> _WHAT IS EXPECTED_: Every record has to be written out exactly, with no line missing.

> _STORED DATA_:

(** * pandas_redshift: a shallow embedding of [core.py]

    The ingestion pipeline of [pandas_redshift/core.py] (column-name
    validation, schema reconciliation, type mapping, statement construction,
    staging upload and the orchestrating [pandas_to_redshift]) is embedded
    as executable Rocq functions.  Python exceptions are values of [exn]
    carried by [result]; calls on the warehouse connection, the object store
    and the local file system are recorded as [Event]s in a trace, and what
    those collaborators answer is supplied by an [Env] of oracles. *)

From Stdlib Require Import String Ascii List ZArith Lia Bool Permutation.
From stdpp Require Import gmap strings.
Import ListNotations.

Local Open Scope Z_scope.

(** ** Python exceptions and results *)

Inductive exn : Type :=
| ValueError (msg : string)
| TypeError (msg : string)
| KeyError (key : string)
| AttributeError (msg : string)
| OverflowError (msg : string)
| ExternalError (what : string).

Inductive result (A : Type) : Type :=
| Ok (a : A)
| Raise (e : exn).

Arguments Ok {A} a.
Arguments Raise {A} e.

Definition bind {A B : Type} (r : result A) (k : A -> result B) : result B :=
  match r with
  | Ok a => k a
  | Raise e => Raise e
  end.

Notation "'let*' x ':=' r 'in' k" := (bind r (fun x => k))
  (at level 10, x name, r at level 100, k at level 200).

(** ** Python [str]

    A Python string is modelled by a Rocq [string] whose characters are the
    code points 0..255; the character classes below are Python's on that
    range. *)

Module py.

Definition code (c : ascii) : N := N_of_ascii c.

Definition between (lo hi n : N) : bool := ((lo <=? n) && (n <=? hi))%N.

(** [str.isspace] on one character, which is also what [\s] matches in a
    [str] pattern and what [str.strip()] removes. *)
Definition isspace (c : ascii) : bool :=
  let n := code c in
  between 9 13 n || between 28 32 n || (n =? 133)%N || (n =? 160)%N.

(** [str.isdigit] on one character: the ten decimal digits and the
    superscripts 2, 3 and 1. *)
Definition isdigit (c : ascii) : bool :=
  let n := code c in
  between 48 57 n || (n =? 178)%N || (n =? 179)%N || (n =? 185)%N.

> _SOLUTION TO THE EXERCISE_:
(** * pandas_redshift: a shallow embedding of [core.py]

    The ingestion pipeline of [pandas_redshift/core.py] (column-name
    validation, schema reconciliation, type mapping, statement construction,
    staging upload and the orchestrating [pandas_to_redshift]) is embedded
    as executable Rocq functions.  Python exceptions are values of [exn]
    carried by [result]; calls on the warehouse connection, the object store
    and the local file system are recorded as [Event]s in a trace, and what
    those collaborators answer is supplied by an [Env] of oracles. *)

From Stdlib Require Import String Ascii List ZArith Lia Bool Permutation.
From stdpp Require Import gmap strings.
Import ListNotations.

Local Open Scope Z_scope.

(** ** Python exceptions and results *)

Inductive exn : Type :=
| ValueError (msg : string)
| TypeError (msg : string)
| KeyError (key : string)
| AttributeError (msg : string)
| OverflowError (msg : string)
| ExternalError (what : string).

Inductive result (A : Type) : Type :=
| Ok (a : A)
| Raise (e : exn).

Arguments Ok {A} a.
Arguments Raise {A} e.

Definition bind {A B : Type} (r : result A) (k : A -> result B) : result B :=
  match r with
  | Ok a => k a
  | Raise e => Raise e
  end.

Notation "'let*' x ':=' r 'in' k" := (bind r (fun x => k))
  (at level 10, x name, r at level 100, k at level 200).

(** ** Python [str]

    A Python string is modelled by a Rocq [string] whose characters are the
    code points 0..255; the character classes below are Python's on that
    range. *)

Module py.

Definition code (c : ascii) : N := N_of_ascii c.

Definition between (lo hi n : N) : bool := ((lo <=? n) && (n <=? hi))%N.

(** [str.isspace] on one character, which is also what [\s] matches in a
    [str] pattern and what [str.strip()] removes. *)
Definition isspace (c : ascii) : bool :=
  let n := code c in
  between 9 13 n || between 28 32 n || (n =? 133)%N || (n =? 160)%N.

(** [str.isdigit] on one character: the ten decimal digits and the
    superscripts 2, 3 and 1. *)
Definition isdigit (c : ascii) : bool :=
  let n := code c in
  between 48 57 n || (n =? 178)%N || (n =? 179)%N || (n =? 185)%N.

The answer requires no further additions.